(* ===== verification/ROB.v ===== *)
(** * ROB: the reorder buffer of commit-DPM.cpp

    A ring of the uops in flight, one entry for a fused set of them.  Entries join at the
    tail, leave at the head when they commit and at the tail when they are squashed.  The
    entry of a fused set points to the oldest of its members that has not committed. *)

From S2P Require Import Prelude Misc CacheHeap OracleDeps Uops.

Module rob.
Import uops.

(** [ROB_index] is alloc.ROB_index of the uops.
    Source: src/xiosim/ZPIPE-commit/commit-DPM.cpp:51-55 core_commit_DPM_t. *)
Record t : Type := mk {
  ROB_size : Z;
  ROB : list (option ptr);
  ROB_head : Z;
  ROB_tail : Z;
  ROB_num : Z;
  ROB_eff_num : Z;
  ROB_index : gmap ptr Z
}.

(** Source: src/xiosim/ZPIPE-commit/commit-DPM.cpp:92-102 core_commit_DPM_t. *)
Definition create (size : Z) : t := mk size (replicate (Z.to_nat size) None) 0 0 0 0 ∅.

Definition index_of (x : t) (p : ptr) : Z := default (-1) (ROB_index x !! p).
Definition set_index (p : ptr) (i : Z) (x : t) : t :=
  mk (ROB_size x) (ROB x) (ROB_head x) (ROB_tail x) (ROB_num x) (ROB_eff_num x) (<[p := i]> (ROB_index x)).

(** Source: src/xiosim/ZPIPE-commit/commit-DPM.cpp:723-726 ROB_available. *)
Definition ROB_available (x : t) : bool := ROB_num x <? ROB_size x.

(** Source: src/xiosim/ZPIPE-commit/commit-DPM.cpp:728-728 ROB_empty. *)
Definition ROB_empty (x : t) : bool := 0 =? ROB_num x.

(** Source: src/xiosim/ZPIPE-commit/commit-DPM.cpp:732-739 ROB_insert. *)
Definition ROB_insert (x : t) (p : ptr) : result t :=
  let* l := aset (ROB x) (ROB_tail x) (Some p) in
  Ok (mk (ROB_size x) l (ROB_head x) (modinc (ROB_tail x) (ROB_size x)) (ROB_num x + 1) (ROB_eff_num x + 1) (<[p := ROB_tail x]> (ROB_index x))).

(** Source: src/xiosim/ZPIPE-commit/commit-DPM.cpp:741-744 ROB_fuse_insert. *)
Definition ROB_fuse_insert (x : t) (p : ptr) (d : decode_t) : result t :=
  let* hd := of_option NullDeref (fusion_head d) in
  Ok (mk (ROB_size x) (ROB x) (ROB_head x) (ROB_tail x) (ROB_num x) (ROB_eff_num x + 1) (<[p := index_of x hd]> (ROB_index x))).

(** Source: src/xiosim/ZPIPE-commit/commit-DPM.cpp:58-61 ROB_back. *)
Definition ROB_back (x : t) : result (option ptr) := aget (ROB x) (moddec (ROB_tail x) (ROB_size x)).

(** Source: src/xiosim/ZPIPE-commit/commit-DPM.cpp:746-753 ROB_pop_back. *)
Definition ROB_pop_back (x : t) : result t :=
  let back_ind := moddec (ROB_tail x) (ROB_size x) in
  let* l := aset (ROB x) back_ind None in
  let* _ := guard_or (0 <=? ROB_num x - 1) AssertFail in
  let* _ := guard_or (0 <=? ROB_eff_num x) AssertFail in
  Ok (mk (ROB_size x) l (ROB_head x) back_ind (ROB_num x - 1) (ROB_eff_num x) (ROB_index x)).

(** Source: src/xiosim/ZPIPE-commit/commit-DPM.cpp:755-762 ROB_pop_front. *)
Definition ROB_pop_front (x : t) : result t :=
  let* l := aset (ROB x) (ROB_head x) None in
  let* _ := guard_or (0 <=? ROB_num x - 1) AssertFail in
  let* _ := guard_or (0 <=? ROB_eff_num x - 1) AssertFail in
  Ok (mk (ROB_size x) l (modinc (ROB_head x) (ROB_size x)) (ROB_tail x) (ROB_num x - 1) (ROB_eff_num x - 1) (ROB_index x)).

(** The entry at the head goes over to the next member of its fused set.
    Source: src/xiosim/ZPIPE-commit/commit-DPM.cpp:454-456 step. *)
Definition ROB_pass_on (x : t) (next : option ptr) : result t :=
  let* l := aset (ROB x) (ROB_head x) next in
  let* _ := guard_or (0 <=? ROB_eff_num x - 1) AssertFail in
  Ok (mk (ROB_size x) l (ROB_head x) (ROB_tail x) (ROB_num x) (ROB_eff_num x - 1) (ROB_index x)).

(** A uop less, while a fused set is squashed.
    Source: src/xiosim/ZPIPE-commit/commit-DPM.cpp:686-687 recover. *)
Definition drop_eff (x : t) : t :=
  mk (ROB_size x) (ROB x) (ROB_head x) (ROB_tail x) (ROB_num x) (ROB_eff_num x - 1) (ROB_index x).

(** ** The ring is a list *)

(** [gs]: for each entry, oldest first, the members of the fused set (or the lone uop) that
    are in flight; [n] uops are counted in all. *)
Record ok (x : t) (gs : list (list ptr)) (n : Z) : Prop := {
  ok_ring : ring.ring_ok (ROB x) (ROB_size x) (ROB_head x) (ROB_num x) (ROB_tail x);
  ok_window : ring.window (ROB x) (ROB_size x) (ROB_head x) (ROB_num x) = head <$> gs;
  ok_free : ring.free (λ e, e = None) (ROB x) (ROB_size x) (ROB_head x) (ROB_num x);
  ok_sets : Forall (λ g, g ≠ []) gs;
  ok_index : ∀ k g p, gs !! k = Some g → p ∈ g → index_of x p = ring.slot (ROB_size x) (ROB_head x) (Z.of_nat k);
  ok_eff : ROB_eff_num x = n
}.

Lemma rob_create_ok size : 1 ≤ size < 2 ^ 31 → ok (create size) [] 0.
Proof.
  intros Hs. split; simpl; try done; [by apply ring.ring_create|].
  intros j e _ G. apply aget_inv in G as [_ G]. by apply lookup_replicate in G as [-> _].
Qed.

Lemma index_set_eq x p i : index_of (set_index p i x) p = i.
Proof. unfold index_of, set_index. simpl. by rewrite lookup_insert_eq. Qed.

Lemma index_set_ne x p i q : q ≠ p → index_of (set_index p i x) q = index_of x q.
Proof. intros. unfold index_of, set_index. simpl. by rewrite lookup_insert_ne. Qed.

Section ops.
Variables (x : t) (gs : list (list ptr)) (n : Z).
Hypothesis Hok : ok x gs n.

Lemma rob_num : ROB_num x = Z.of_nat (length gs).
Proof. pose proof (ring.window_length _ _ _ _ _ (ok_ring _ _ _ Hok)) as Hl. rewrite (ok_window _ _ _ Hok), length_fmap in Hl. done. Qed.

Lemma rob_room : ROB_available x = true ↔ Z.of_nat (length gs) < ROB_size x.
Proof. unfold ROB_available. rewrite Z.ltb_lt, rob_num. done. Qed.

Lemma rob_empty : ROB_empty x = true ↔ gs = [].
Proof. unfold ROB_empty. rewrite Z.eqb_eq, rob_num. destruct gs; simpl; split; (done || lia). Qed.

(** A uop that has left may forget its index. *)
Lemma set_index_ok p i : (∀ g, g ∈ gs → p ∉ g) → ok (set_index p i x) gs n.
Proof.
  intros Hp. destruct Hok as [? ? ? ? Hi ?]. split; try done. intros k g q Hk Hq. rewrite index_set_ne; [by eapply Hi|].
  intros ->. apply (Hp g); [by eapply list_elem_of_lookup_2|done].
Qed.

Lemma drop_eff_ok : ok (drop_eff x) gs (n - 1).
Proof. destruct Hok as [? ? ? ? ? <-]. by split. Qed.

Lemma ROB_insert_ok p : ROB_available x = true → (∀ g, g ∈ gs → p ∉ g) →
  wp (ROB_insert x p) (λ x', ok x' (gs ++ [[p]]) (n + 1) ∧ ROB_size x' = ROB_size x).
Proof.
  intros Hav Hp. pose proof (proj1 rob_room Hav) as Hroom. pose proof rob_num as Hnum. apply Z.ltb_lt in Hav.
  destruct Hok as [Hr Hw Hf Hg Hi He]. pose proof Hr as [Hs Hl Hn Hh Ht].
  assert (0 ≤ ROB_tail x < ROB_size x) as Hti by (rewrite Ht; by apply ring.slot_in_range).
  destruct (ring.window_push _ _ _ _ _ (Some p) Hr Hav) as [Hr' Hw'].
  unfold ROB_insert. rewrite aset_ok by lia. cbn [rbind wp]. split; [|done]. split; simpl; [done| | | | |lia].
  - by rewrite Hw', Hw, fmap_app.
  - by apply (ring.free_push _ _ _ _ _ _ _ Hr).
  - apply list.Forall_app. split; [done|]. by repeat constructor.
  - intros k g q Hk Hq. unfold index_of. simpl. apply lookup_app_Some in Hk as [Hk|[Hk1 Hk]].
    + rewrite lookup_insert_ne; [by eapply Hi|]. intros ->. apply (Hp g); [by eapply list_elem_of_lookup_2|done].
    + apply list_lookup_singleton_Some in Hk as [Hk <-]. apply list_elem_of_singleton in Hq as ->. rewrite lookup_insert_eq. simpl.
      rewrite Ht, Hnum. f_equal. lia.
Qed.

(** An empty buffer has a null pointer at its back. *)
Lemma ROB_back_ok : ROB_back x = Ok (list.last gs ≫= head).
Proof.
  pose proof rob_num as Hnum. destruct Hok as [Hr Hw Hf Hg Hi He]. pose proof Hr as [Hs Hl Hn Hh Ht]. unfold ROB_back.
  destruct (list.last gs) as [g|] eqn:El.
  - apply last_Some in El as [gs' E]. rewrite E in *. rewrite length_app in Hnum. simpl in Hnum.
    destruct (ring.window_squash _ _ _ _ _ Hr) as (_ & e & -> & Hw'); [lia|]. rewrite Hw, fmap_app in Hw'. by apply app_inj_tail in Hw' as [_ <-].
  - apply last_None in El. rewrite El in *. simpl in Hnum. rewrite Ht, ring.moddec_slot by done.
    destruct (ring.slot_get _ _ _ _ _ (ROB_num x - 1) Hr) as (e & _ & G). rewrite G. f_equal.
    apply (Hf (ROB_size x - 1) e); [lia|]. rewrite <- G. f_equal. rewrite Hnum. unfold ring.slot.
    replace (ROB_head x + (ROB_size x - 1)) with (ROB_head x + (0 - 1) + 1 * ROB_size x) by lia. by rewrite Z.mod_add by lia.
Qed.

End ops.

Lemma ROB_fuse_insert_ok x gs g p d hd n : ok x (gs ++ [g]) n → fusion_head d = Some hd → hd ∈ g → (∀ g', g' ∈ gs ++ [g] → p ∉ g') →
  wp (ROB_fuse_insert x p d) (λ x', ok x' (gs ++ [g ++ [p]]) (n + 1) ∧ ROB_size x' = ROB_size x).
Proof.
  intros [Hr Hw Hf Hg Hi He] E Hhd Hp. unfold ROB_fuse_insert. rewrite E. cbn [of_option rbind wp]. split; [|done].
  apply list.Forall_app in Hg as [Hg1 Hg2]. apply list.Forall_cons in Hg2 as [Hg2 _]. split; simpl; try done; [| | |lia].
  - rewrite Hw, !fmap_app. by destruct g.
  - apply list.Forall_app. split; [done|]. constructor; [by destruct g|done].
  - assert (∀ k g', (gs ++ [g]) !! k = Some g' → ∀ q, q ∈ g' → q ≠ p) as Hne.
    { intros k g' Hk q Hq ->. apply (Hp g'); [by eapply list_elem_of_lookup_2|done]. }
    assert ((gs ++ [g]) !! length gs = Some g) as Hlast by (by rewrite lookup_app_r, Nat.sub_diag).
    intros k g' q Hk Hq. unfold index_of at 1. simpl. apply lookup_app_Some in Hk as [Hk|[Hk1 Hk]].
    + assert ((gs ++ [g]) !! k = Some g') as Hk' by by apply lookup_app_l_Some. rewrite lookup_insert_ne by (by apply not_eq_sym, (Hne k g')). by apply (Hi k g').
    + apply list_lookup_singleton_Some in Hk as [Hk <-]. assert (k = length gs) as -> by lia. apply elem_of_app in Hq as [Hq|Hq].
      * rewrite lookup_insert_ne by (by apply not_eq_sym, (Hne _ g Hlast)). by apply (Hi _ g).
      * apply list_elem_of_singleton in Hq as ->. rewrite lookup_insert_eq. simpl. by apply (Hi _ g).
Qed.

Lemma ROB_pop_back_ok x gs g n : ok x (gs ++ [g]) n → 0 ≤ n → wp (ROB_pop_back x) (λ x', ok x' gs n ∧ ROB_size x' = ROB_size x).
Proof.
  intros Hok Hn0. pose proof (rob_num _ _ _ Hok) as Hnum. rewrite length_app in Hnum. simpl in Hnum.
  destruct Hok as [Hr Hw Hf Hg Hi He]. pose proof Hr as [Hs Hl Hn Hh Ht].
  destruct (ring.window_squash _ _ _ _ _ Hr) as (Hr' & e & G & Hw'); [lia|]. rewrite Hw, fmap_app in Hw'. apply app_inj_tail in Hw' as [Hw' _].
  assert (moddec (ROB_tail x) (ROB_size x) = ring.slot (ROB_size x) (ROB_head x) (ROB_num x - 1)) as Eb by (rewrite Ht; by apply ring.moddec_slot).
  pose proof (ring.slot_in_range (ROB_size x) (ROB_head x) Hs (ROB_num x - 1)) as Hb. rewrite Eb in Hr'.
  unfold ROB_pop_back. rewrite Eb, aset_ok by lia. cbn [rbind]. rewrite !(proj2 (Z.leb_le _ _)) by lia. cbn [guard_or rbind wp].
  split; [|done]. split; simpl; [by destruct Hr'; split; rewrite ?length_insert| | | | |done].
  - rewrite (ring.window_insert_out _ _ _ _ _ _ _ Hr') by lia. done.
  - intros j e' Hj G'. destruct (decide (j = ROB_num x - 1)) as [->|Hne].
    + apply aget_inv in G' as [_ G']. rewrite list_lookup_insert_eq in G' by lia. by injection G' as <-.
    + apply (Hf j e' ltac:(lia)). rewrite <- G'. symmetry. eapply aget_aset_ne; [apply aset_ok; lia|].
      intros E. apply Hne. eapply (ring.slot_inj (ROB_size x) (ROB_head x) Hs); [lia|lia|done].
  - by apply list.Forall_app in Hg as [? _].
  - intros k g' q Hk Hq. apply (Hi k g'); [by apply lookup_app_l_Some|done].
Qed.

Lemma ROB_pop_front_ok x gs g n : ok x (g :: gs) n → 1 ≤ n → wp (ROB_pop_front x) (λ x', ok x' gs (n - 1) ∧ ROB_size x' = ROB_size x).
Proof.
  intros Hok Hn1. pose proof (rob_num _ _ _ Hok) as Hnum. simpl in Hnum. destruct Hok as [Hr Hw Hf Hg Hi He]. pose proof Hr as [Hs Hl Hn Hh Ht].
  destruct (ring.window_pop _ _ _ _ _ Hr) as (Hr' & e & G & Hw'); [lia|]. rewrite Hw in Hw'. simpl in Hw'. injection Hw' as Ee Hw'.
  unfold ROB_pop_front. rewrite aset_ok by lia. cbn [rbind]. rewrite !(proj2 (Z.leb_le _ _)) by lia. cbn [guard_or rbind wp].
  split; [|done]. split; simpl; [by destruct Hr'; split; rewrite ?length_insert| | | | |lia].
  - assert (ROB_head x = ring.slot (ROB_size x) (modinc (ROB_head x) (ROB_size x)) (ROB_size x - 1)) as Eh.
    { rewrite ring.slot_shift by done. rewrite <- (ring.slot_full (ROB_size x) (ROB_head x)) at 1 by done. f_equal. lia. }
    rewrite Eh at 1. by rewrite (ring.window_insert_out _ _ _ _ _ _ _ Hr') by lia.
  - by apply (ring.free_pop _ _ _ _ _ _ _ Hr); [lia| |].
  - by apply list.Forall_cons in Hg as [_ ?].
  - intros k g' q Hk Hq. rewrite ring.slot_shift by done. change (index_of x q = ring.slot (ROB_size x) (ROB_head x) (Z.of_nat k + 1)).
    rewrite (Hi (S k) g' q) by done. f_equal. lia.
Qed.

Lemma ROB_pass_on_ok x gs p q g n : ok x ((p :: q :: g) :: gs) n → 1 ≤ n →
  wp (ROB_pass_on x (Some q)) (λ x', ok x' ((q :: g) :: gs) (n - 1) ∧ ROB_size x' = ROB_size x).
Proof.
  intros Hok Hn1. pose proof (rob_num _ _ _ Hok) as Hnum. simpl in Hnum. destruct Hok as [Hr Hw Hf Hg Hi He]. pose proof Hr as [Hs Hl Hn Hh Ht].
  destruct (ring.window_insert _ _ _ _ _ 0 (Some q) Hr) as [Hr' Hw']; [lia|].
  unfold ROB_pass_on. rewrite aset_ok by lia. cbn [rbind]. rewrite (proj2 (Z.leb_le _ _)) by lia. cbn [guard_or rbind wp].
  rewrite (ring.slot_0 _ _ Hh) in *. split; [|done]. split; simpl; [done| | | | |lia].
  - by rewrite Hw', Hw.
  - rewrite <- (ring.slot_0 (ROB_size x) (ROB_head x)) at 1 by done. by apply (ring.free_insert _ _ _ _ _ _ _ _ Hr); [lia|].
  - by apply list.Forall_cons in Hg as [_ ?]; constructor.
  - intros [|k] g' r Hk Hq; simpl in Hk; [|by apply (Hi (S k) g')]. injection Hk as <-. apply (Hi 0%nat (p :: q :: g)); [done|by right].
Qed.

(** The oldest entry. *)
Lemma ROB_front_ok x gs p g n : ok x ((p :: g) :: gs) n →
  aget (ROB x) (ROB_head x) = Ok (Some p) ∧ 0 < ROB_num x ∧ index_of x p = ROB_head x.
Proof.
  intros Hok. pose proof (rob_num _ _ _ Hok) as Hnum. simpl in Hnum. destruct Hok as [Hr Hw _ _ Hi _]. pose proof Hr as [Hs _ _ Hh _].
  destruct (ring.window_pop _ _ _ _ _ Hr) as (_ & e & G & Hw'); [lia|]. rewrite Hw in Hw'. simpl in Hw'. injection Hw' as <- _. split; [done|]. split; [lia|].
  rewrite (Hi 0%nat (p :: g) p) by (done || left). by apply ring.slot_0.
Qed.

End rob.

·····

Activity: Output only an exact transcription of the lines above from the one with "(** [ROB_index] is" up to and including the one with "Definition set_index (p".

Response box:
(** [ROB_index] is alloc.ROB_index of the uops.
    Source: src/xiosim/ZPIPE-commit/commit-DPM.cpp:51-55 core_commit_DPM_t. *)
Record t : Type := mk {
  ROB_size : Z;
  ROB : list (option ptr);
  ROB_head : Z;
  ROB_tail : Z;
  ROB_num : Z;
  ROB_eff_num : Z;
  ROB_index : gmap ptr Z
}.

(** Source: src/xiosim/ZPIPE-commit/commit-DPM.cpp:92-102 core_commit_DPM_t. *)
Definition create (size : Z) : t := mk size (replicate (Z.to_nat size) None) 0 0 0 0 ∅.

Definition index_of (x : t) (p : ptr) : Z := default (-1) (ROB_index x !! p).
Definition set_index (p : ptr) (i : Z) (x : t) : t :=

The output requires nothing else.